#### Provided entries

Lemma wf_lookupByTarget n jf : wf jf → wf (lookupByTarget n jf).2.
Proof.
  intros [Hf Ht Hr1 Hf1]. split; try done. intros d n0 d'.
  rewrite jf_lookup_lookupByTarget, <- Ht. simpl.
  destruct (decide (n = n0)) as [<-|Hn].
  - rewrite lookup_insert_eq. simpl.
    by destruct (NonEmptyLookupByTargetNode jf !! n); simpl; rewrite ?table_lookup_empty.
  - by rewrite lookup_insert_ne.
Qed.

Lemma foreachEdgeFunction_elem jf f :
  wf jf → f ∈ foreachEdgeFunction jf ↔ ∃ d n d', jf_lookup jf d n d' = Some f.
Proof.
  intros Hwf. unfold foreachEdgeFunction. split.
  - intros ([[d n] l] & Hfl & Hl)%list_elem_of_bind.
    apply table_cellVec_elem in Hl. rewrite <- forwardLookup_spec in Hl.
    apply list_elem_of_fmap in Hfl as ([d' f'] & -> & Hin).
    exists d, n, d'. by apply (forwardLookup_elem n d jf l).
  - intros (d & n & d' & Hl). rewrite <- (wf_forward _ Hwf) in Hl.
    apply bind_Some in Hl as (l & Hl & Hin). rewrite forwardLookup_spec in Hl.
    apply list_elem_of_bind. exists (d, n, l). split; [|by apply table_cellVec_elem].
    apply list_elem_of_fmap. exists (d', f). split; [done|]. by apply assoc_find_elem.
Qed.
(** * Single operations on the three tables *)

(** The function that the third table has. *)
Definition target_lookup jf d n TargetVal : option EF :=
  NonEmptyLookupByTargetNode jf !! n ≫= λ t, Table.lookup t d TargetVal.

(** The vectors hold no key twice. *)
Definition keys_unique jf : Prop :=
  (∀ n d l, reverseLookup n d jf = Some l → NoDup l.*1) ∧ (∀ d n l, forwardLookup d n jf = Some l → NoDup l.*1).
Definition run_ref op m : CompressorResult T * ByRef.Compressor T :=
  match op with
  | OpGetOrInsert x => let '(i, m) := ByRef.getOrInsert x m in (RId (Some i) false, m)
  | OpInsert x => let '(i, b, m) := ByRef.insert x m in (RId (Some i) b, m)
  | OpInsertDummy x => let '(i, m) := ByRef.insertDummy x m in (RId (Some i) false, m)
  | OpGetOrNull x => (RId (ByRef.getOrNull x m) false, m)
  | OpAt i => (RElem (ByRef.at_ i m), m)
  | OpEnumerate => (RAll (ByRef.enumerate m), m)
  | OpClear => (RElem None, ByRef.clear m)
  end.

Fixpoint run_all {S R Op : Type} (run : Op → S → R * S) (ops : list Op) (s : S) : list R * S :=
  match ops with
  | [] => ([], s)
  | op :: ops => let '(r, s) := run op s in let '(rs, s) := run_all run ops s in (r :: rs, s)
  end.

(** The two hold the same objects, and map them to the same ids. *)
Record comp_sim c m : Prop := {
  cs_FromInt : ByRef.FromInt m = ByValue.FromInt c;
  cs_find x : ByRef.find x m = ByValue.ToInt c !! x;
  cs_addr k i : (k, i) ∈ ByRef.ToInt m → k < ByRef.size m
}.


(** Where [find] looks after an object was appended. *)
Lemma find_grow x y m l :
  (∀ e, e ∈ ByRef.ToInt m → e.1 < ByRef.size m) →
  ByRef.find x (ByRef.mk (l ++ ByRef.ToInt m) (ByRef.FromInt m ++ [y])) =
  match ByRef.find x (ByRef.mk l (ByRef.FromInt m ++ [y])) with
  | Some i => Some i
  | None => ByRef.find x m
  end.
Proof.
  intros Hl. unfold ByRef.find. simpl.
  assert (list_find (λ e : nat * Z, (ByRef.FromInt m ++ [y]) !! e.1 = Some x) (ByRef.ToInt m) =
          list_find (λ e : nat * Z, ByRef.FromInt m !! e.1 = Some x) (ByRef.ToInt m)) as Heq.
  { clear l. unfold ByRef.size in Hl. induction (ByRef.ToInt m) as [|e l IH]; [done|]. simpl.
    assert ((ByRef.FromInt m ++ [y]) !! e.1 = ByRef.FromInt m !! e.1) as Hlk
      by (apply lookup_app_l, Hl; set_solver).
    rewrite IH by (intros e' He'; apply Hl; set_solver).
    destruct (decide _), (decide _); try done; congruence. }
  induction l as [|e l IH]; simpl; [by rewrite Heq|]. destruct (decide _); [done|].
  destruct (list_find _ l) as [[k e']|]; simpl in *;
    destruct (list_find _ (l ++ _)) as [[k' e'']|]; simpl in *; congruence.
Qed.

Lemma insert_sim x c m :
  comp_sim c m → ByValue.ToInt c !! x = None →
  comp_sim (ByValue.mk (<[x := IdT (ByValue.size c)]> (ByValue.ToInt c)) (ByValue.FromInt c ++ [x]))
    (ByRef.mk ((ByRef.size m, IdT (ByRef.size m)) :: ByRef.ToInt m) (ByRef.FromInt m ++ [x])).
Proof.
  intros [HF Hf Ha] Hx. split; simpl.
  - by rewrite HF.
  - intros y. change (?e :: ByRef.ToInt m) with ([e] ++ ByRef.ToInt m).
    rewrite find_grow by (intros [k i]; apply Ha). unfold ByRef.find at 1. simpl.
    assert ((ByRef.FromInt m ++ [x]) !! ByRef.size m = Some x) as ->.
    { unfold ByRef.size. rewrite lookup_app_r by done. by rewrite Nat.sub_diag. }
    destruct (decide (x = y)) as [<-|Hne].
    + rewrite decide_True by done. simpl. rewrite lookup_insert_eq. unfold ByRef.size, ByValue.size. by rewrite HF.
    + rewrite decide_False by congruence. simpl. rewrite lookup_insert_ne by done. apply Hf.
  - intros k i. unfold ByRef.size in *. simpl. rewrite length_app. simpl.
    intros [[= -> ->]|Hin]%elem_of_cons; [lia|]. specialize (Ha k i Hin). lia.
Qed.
* * *
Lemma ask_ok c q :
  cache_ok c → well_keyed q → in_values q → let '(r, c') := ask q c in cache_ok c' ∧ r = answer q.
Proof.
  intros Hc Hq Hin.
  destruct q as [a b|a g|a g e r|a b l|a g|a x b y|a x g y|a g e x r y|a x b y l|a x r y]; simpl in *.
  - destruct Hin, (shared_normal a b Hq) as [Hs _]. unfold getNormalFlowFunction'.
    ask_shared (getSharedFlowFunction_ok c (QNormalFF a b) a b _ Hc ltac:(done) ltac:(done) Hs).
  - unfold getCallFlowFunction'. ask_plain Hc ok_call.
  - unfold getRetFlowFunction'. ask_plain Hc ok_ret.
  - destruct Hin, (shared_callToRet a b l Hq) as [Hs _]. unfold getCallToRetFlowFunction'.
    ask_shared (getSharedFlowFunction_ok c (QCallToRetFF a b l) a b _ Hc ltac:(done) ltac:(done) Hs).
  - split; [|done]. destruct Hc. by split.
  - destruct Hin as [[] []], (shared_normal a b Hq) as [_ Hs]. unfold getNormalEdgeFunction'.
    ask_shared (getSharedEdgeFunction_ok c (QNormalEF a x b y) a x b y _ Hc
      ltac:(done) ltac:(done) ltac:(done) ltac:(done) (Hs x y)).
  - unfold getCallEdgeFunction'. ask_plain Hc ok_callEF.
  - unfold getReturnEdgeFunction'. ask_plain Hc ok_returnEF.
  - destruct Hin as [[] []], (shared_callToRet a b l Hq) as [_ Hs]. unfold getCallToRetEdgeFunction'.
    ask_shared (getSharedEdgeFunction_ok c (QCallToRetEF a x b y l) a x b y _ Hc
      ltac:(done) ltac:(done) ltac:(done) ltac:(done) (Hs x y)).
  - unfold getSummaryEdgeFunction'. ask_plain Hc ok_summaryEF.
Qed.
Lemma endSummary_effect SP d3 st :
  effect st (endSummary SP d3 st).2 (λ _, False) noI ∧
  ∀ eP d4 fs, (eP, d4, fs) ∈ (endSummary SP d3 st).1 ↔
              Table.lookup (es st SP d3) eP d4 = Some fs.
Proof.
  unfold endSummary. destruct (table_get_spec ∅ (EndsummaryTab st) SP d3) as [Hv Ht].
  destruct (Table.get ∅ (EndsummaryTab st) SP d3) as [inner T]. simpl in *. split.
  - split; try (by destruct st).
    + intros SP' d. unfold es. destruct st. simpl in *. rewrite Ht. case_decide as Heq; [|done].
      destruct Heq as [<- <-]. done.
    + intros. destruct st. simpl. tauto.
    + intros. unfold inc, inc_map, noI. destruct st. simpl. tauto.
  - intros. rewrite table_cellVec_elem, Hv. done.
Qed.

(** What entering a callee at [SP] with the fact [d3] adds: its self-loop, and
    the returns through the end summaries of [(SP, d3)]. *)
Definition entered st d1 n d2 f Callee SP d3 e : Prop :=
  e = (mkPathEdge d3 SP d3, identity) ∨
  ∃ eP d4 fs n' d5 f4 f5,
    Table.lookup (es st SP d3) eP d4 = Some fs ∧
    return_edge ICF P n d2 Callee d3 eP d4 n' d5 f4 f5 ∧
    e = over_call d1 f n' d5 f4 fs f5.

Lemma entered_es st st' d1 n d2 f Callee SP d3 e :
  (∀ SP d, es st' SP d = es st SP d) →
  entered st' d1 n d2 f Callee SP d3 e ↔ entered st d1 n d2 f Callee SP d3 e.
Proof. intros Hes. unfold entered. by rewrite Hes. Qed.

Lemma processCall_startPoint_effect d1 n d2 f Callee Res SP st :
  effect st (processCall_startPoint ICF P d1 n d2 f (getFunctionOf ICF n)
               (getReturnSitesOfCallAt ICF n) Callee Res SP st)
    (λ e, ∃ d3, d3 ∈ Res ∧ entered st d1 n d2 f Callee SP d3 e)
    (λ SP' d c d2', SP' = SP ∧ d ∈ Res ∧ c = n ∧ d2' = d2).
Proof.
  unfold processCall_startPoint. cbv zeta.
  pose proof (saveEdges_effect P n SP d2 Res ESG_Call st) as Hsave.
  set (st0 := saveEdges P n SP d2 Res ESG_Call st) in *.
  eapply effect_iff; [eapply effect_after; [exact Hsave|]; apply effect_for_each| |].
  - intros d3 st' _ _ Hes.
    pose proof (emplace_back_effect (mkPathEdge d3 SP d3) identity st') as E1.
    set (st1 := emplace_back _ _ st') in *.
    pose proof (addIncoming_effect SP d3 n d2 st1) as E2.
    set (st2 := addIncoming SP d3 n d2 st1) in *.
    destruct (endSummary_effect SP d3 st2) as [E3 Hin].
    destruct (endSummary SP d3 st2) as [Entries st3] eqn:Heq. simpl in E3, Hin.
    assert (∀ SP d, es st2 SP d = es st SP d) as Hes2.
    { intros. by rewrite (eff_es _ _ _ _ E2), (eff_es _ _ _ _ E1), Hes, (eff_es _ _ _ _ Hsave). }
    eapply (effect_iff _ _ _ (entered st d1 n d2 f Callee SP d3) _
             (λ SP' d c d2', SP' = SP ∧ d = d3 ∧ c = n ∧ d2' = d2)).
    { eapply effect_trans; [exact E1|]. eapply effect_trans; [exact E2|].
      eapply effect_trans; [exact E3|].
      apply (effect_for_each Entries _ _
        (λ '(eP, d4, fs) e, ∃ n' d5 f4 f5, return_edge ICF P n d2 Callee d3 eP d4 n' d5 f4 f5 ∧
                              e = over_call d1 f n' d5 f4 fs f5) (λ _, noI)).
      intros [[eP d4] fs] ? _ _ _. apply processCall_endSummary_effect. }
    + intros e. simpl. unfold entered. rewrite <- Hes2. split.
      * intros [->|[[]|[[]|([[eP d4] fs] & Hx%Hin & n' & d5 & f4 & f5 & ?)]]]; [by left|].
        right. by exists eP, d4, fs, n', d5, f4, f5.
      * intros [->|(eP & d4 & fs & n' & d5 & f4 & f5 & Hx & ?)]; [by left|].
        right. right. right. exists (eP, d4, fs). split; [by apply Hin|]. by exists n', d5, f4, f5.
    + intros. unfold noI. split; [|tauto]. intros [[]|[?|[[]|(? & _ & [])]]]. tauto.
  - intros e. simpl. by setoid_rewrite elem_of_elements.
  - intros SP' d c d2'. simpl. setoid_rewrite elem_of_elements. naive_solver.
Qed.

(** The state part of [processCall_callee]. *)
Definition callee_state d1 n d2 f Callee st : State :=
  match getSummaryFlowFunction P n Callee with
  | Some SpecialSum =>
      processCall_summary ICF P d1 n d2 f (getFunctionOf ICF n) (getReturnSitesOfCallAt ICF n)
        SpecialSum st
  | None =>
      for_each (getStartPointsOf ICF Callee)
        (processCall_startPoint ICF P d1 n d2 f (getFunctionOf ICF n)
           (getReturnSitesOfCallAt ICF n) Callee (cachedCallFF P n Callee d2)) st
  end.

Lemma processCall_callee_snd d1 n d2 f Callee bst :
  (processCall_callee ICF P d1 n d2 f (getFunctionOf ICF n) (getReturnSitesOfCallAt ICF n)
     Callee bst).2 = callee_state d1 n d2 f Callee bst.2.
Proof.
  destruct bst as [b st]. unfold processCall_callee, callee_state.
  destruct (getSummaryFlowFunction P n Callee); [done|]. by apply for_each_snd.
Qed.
...
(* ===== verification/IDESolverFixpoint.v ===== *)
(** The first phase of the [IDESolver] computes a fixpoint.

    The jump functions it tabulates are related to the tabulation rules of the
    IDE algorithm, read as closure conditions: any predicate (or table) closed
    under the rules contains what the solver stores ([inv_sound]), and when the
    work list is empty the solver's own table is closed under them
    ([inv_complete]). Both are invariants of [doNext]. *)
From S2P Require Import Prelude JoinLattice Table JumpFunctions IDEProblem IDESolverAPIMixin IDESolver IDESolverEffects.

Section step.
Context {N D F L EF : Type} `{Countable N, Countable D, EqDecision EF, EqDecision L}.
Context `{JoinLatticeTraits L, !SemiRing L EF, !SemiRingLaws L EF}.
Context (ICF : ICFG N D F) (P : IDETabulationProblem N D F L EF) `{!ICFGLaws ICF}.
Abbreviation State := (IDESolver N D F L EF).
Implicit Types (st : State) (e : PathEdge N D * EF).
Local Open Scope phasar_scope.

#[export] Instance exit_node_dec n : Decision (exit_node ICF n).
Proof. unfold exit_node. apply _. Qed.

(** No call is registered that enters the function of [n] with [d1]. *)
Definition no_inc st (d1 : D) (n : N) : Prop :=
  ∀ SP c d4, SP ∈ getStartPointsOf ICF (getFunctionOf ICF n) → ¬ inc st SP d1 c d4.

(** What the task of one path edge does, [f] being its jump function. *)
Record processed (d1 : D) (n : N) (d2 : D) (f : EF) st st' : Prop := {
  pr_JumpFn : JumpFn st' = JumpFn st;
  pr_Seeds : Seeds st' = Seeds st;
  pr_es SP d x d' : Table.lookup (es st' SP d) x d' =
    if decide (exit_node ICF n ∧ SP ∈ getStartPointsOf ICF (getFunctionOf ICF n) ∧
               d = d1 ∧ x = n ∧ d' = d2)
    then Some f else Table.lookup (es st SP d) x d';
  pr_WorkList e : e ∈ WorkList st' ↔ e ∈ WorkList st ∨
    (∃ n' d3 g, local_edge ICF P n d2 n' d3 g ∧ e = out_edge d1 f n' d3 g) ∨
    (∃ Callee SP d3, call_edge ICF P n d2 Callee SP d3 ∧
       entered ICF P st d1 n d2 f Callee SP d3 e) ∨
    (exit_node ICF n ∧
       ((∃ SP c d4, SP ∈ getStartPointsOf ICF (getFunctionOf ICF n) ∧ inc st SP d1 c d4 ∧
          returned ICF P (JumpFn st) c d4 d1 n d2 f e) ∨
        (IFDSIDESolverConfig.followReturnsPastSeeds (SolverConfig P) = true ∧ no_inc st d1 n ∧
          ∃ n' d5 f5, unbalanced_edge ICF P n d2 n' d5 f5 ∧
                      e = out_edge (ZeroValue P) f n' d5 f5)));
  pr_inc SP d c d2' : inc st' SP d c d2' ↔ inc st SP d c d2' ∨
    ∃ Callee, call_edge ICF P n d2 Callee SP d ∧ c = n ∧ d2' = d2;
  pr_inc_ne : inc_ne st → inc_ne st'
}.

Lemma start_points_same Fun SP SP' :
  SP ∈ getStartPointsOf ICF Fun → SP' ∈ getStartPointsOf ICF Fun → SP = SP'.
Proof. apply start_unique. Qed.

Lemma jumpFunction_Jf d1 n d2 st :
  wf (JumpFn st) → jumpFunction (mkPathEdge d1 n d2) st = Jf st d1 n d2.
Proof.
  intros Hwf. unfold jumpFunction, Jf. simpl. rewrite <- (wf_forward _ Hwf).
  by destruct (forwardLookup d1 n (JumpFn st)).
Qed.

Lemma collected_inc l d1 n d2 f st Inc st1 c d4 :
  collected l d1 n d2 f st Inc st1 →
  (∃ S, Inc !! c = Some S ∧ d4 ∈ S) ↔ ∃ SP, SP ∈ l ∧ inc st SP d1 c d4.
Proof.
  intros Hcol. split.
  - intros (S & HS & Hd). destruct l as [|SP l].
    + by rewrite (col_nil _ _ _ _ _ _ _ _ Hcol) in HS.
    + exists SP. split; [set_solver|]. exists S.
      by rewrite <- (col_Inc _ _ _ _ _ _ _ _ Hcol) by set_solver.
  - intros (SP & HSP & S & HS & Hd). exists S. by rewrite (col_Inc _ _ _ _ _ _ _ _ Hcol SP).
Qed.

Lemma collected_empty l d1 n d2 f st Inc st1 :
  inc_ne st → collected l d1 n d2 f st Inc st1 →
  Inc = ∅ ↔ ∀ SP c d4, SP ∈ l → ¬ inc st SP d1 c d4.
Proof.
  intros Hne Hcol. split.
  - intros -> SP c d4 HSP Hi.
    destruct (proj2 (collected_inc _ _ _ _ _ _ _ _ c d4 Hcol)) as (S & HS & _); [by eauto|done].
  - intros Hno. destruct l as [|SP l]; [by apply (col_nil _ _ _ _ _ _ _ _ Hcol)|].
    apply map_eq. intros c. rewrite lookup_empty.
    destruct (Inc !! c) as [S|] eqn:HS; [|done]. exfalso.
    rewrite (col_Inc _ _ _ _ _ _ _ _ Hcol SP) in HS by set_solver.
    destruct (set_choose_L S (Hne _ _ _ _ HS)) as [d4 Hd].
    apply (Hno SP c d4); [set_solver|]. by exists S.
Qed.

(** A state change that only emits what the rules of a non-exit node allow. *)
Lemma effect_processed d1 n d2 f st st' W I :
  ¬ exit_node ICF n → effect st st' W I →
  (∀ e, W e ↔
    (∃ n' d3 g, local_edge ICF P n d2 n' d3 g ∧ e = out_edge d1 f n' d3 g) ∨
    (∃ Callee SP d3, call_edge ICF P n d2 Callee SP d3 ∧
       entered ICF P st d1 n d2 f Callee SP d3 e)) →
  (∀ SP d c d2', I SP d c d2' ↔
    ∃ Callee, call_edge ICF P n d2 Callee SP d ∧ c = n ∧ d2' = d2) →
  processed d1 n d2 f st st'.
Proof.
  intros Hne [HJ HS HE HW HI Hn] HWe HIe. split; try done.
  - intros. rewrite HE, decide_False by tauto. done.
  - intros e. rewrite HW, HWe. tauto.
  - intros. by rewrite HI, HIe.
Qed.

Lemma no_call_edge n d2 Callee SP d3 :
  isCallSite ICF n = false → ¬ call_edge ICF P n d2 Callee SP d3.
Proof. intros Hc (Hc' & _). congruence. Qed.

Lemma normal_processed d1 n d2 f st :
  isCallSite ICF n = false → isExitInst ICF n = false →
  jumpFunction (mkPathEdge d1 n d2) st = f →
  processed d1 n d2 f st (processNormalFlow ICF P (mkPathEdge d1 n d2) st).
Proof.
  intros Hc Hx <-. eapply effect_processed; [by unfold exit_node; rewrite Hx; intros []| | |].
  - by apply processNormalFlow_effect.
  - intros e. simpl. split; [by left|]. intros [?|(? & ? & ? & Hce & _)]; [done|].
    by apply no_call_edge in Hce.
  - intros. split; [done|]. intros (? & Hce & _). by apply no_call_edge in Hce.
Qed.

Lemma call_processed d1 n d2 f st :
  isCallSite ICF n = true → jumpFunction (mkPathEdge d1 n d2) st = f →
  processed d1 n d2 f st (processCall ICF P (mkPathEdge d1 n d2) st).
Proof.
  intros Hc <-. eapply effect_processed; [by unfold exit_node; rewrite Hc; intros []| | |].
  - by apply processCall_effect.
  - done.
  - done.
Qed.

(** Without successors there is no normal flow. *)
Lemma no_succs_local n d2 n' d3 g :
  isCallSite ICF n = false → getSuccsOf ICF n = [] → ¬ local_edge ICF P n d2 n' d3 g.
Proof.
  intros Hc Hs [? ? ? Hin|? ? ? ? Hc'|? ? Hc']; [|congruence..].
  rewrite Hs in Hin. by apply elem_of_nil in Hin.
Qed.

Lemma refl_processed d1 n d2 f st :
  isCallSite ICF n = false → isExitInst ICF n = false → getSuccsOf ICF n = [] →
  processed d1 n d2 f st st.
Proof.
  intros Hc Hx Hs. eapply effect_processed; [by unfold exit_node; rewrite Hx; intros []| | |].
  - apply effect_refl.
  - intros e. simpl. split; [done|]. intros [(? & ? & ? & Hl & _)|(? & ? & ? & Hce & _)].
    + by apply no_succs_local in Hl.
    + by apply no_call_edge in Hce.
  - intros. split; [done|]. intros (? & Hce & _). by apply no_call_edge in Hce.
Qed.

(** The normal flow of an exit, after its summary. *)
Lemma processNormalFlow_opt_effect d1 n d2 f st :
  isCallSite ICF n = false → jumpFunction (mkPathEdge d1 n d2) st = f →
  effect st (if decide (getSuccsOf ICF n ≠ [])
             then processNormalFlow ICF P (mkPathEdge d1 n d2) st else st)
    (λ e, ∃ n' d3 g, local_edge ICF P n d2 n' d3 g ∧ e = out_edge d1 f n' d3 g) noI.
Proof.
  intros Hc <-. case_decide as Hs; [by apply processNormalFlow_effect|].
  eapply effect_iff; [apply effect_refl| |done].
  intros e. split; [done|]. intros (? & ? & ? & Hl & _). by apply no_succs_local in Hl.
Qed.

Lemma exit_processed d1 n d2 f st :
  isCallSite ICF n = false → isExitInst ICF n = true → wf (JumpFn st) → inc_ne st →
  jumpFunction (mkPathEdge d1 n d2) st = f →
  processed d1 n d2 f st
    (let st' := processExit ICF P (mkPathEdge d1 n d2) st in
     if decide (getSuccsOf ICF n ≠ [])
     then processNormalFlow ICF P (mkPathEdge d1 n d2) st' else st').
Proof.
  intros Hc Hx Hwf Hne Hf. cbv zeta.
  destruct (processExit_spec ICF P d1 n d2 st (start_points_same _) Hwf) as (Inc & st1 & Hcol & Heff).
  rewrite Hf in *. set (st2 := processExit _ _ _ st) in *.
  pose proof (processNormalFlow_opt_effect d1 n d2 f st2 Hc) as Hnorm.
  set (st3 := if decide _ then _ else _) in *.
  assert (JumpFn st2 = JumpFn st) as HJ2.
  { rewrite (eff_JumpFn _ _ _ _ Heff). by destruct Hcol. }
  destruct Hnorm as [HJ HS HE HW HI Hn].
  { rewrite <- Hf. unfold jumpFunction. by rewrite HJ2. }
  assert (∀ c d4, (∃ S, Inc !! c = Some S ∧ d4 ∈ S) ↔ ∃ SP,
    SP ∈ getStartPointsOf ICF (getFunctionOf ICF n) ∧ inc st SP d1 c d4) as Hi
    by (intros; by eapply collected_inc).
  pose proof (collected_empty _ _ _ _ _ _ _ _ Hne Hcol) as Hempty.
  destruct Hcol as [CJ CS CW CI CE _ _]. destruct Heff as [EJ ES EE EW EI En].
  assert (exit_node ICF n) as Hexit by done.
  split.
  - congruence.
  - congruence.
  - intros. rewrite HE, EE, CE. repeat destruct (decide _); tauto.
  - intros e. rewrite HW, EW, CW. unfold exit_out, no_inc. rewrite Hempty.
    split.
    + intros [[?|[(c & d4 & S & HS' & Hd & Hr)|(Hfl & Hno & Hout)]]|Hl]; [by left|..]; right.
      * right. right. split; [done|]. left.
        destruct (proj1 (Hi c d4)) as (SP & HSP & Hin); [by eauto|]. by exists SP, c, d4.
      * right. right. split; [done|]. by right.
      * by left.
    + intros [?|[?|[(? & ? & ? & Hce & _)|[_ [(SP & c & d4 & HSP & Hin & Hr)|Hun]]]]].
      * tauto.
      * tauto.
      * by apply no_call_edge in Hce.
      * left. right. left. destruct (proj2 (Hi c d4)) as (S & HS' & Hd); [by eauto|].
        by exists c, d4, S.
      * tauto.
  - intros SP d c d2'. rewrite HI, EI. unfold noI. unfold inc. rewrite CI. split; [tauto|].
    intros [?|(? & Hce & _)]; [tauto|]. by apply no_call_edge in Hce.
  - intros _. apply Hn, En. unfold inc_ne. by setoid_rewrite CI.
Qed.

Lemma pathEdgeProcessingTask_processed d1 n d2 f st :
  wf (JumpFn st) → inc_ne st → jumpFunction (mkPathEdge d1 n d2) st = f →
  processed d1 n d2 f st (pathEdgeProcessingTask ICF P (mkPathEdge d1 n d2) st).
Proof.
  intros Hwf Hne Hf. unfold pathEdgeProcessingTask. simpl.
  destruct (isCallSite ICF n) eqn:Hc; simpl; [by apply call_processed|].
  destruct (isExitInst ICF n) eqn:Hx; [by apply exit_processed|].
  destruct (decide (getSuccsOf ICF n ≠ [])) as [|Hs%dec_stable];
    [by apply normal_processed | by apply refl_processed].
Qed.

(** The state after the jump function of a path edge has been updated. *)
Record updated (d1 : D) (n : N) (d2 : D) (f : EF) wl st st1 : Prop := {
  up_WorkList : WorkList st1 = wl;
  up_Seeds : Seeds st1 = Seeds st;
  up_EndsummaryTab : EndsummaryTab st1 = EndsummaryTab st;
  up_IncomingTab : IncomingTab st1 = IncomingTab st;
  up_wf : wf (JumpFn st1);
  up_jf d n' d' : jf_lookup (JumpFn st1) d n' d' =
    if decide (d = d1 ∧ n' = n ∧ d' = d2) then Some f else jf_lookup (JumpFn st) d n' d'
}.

#### Work to be completed
Beginning with the line holding "[set_solver|]. exists S." and ending with the line holding "intros Hc Hx <-.", write out the stretch of material above exactly; add no further lines.

#### Answer for this exercise
    + exists SP. split; [set_solver|]. exists S.
      by rewrite <- (col_Inc _ _ _ _ _ _ _ _ Hcol) by set_solver.
  - intros (SP & HSP & S & HS & Hd). exists S. by rewrite (col_Inc _ _ _ _ _ _ _ _ Hcol SP).
Qed.

Lemma collected_empty l d1 n d2 f st Inc st1 :
  inc_ne st → collected l d1 n d2 f st Inc st1 →
  Inc = ∅ ↔ ∀ SP c d4, SP ∈ l → ¬ inc st SP d1 c d4.
Proof.
  intros Hne Hcol. split.
  - intros -> SP c d4 HSP Hi.
    destruct (proj2 (collected_inc _ _ _ _ _ _ _ _ c d4 Hcol)) as (S & HS & _); [by eauto|done].
  - intros Hno. destruct l as [|SP l]; [by apply (col_nil _ _ _ _ _ _ _ _ Hcol)|].
    apply map_eq. intros c. rewrite lookup_empty.
    destruct (Inc !! c) as [S|] eqn:HS; [|done]. exfalso.
    rewrite (col_Inc _ _ _ _ _ _ _ _ Hcol SP) in HS by set_solver.
    destruct (set_choose_L S (Hne _ _ _ _ HS)) as [d4 Hd].
    apply (Hno SP c d4); [set_solver|]. by exists S.
Qed.

(** A state change that only emits what the rules of a non-exit node allow. *)
Lemma effect_processed d1 n d2 f st st' W I :
  ¬ exit_node ICF n → effect st st' W I →
  (∀ e, W e ↔
    (∃ n' d3 g, local_edge ICF P n d2 n' d3 g ∧ e = out_edge d1 f n' d3 g) ∨
    (∃ Callee SP d3, call_edge ICF P n d2 Callee SP d3 ∧
       entered ICF P st d1 n d2 f Callee SP d3 e)) →
  (∀ SP d c d2', I SP d c d2' ↔
    ∃ Callee, call_edge ICF P n d2 Callee SP d ∧ c = n ∧ d2' = d2) →
  processed d1 n d2 f st st'.
Proof.
  intros Hne [HJ HS HE HW HI Hn] HWe HIe. split; try done.
  - intros. rewrite HE, decide_False by tauto. done.
  - intros e. rewrite HW, HWe. tauto.
  - intros. by rewrite HI, HIe.
Qed.

Lemma no_call_edge n d2 Callee SP d3 :
  isCallSite ICF n = false → ¬ call_edge ICF P n d2 Callee SP d3.
Proof. intros Hc (Hc' & _). congruence. Qed.

Lemma normal_processed d1 n d2 f st :
  isCallSite ICF n = false → isExitInst ICF n = false →
  jumpFunction (mkPathEdge d1 n d2) st = f →
  processed d1 n d2 f st (processNormalFlow ICF P (mkPathEdge d1 n d2) st).
Proof.
  intros Hc Hx <-. eapply effect_processed; [by unfold exit_node; rewrite Hx; intros []| | |].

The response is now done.